(Collected data entries)
------

(** * groufix: reference unpacking, format search and render graph

    A shallow embedding of three parts of the groufix core,
    [src/groufix/core/format.c], [src/groufix/core/ref.c] and
    [src/groufix/core/graph.c], and of the macros of [groufix/def.h],
    [groufix/core/refs.h] and [src/groufix/core/objects.h] that they rest
    on, together with the properties that its specification states about
    them and further properties that the code shows.

    Machine integers are values of [Z] with the wrap-around written out;
    vectors ([GFXVec]) are lists; heap objects live in finite maps from
    addresses to records, so that pointer identity and mutation through a
    pointer are what they are in the C code. *)

From Stdlib Require Import ZArith Lia Bool String.
From stdpp Require Import base option list sorting gmap.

------

=== What you are asked to do ===
All lines from the one that holds "pointer are what" to the end of the entries above must be transcribed exactly, both ends included, and no others.

=== Written solution ===
    pointer are what they are in the C code. *)

From Stdlib Require Import ZArith Lia Bool String.
From stdpp Require Import base option list sorting gmap.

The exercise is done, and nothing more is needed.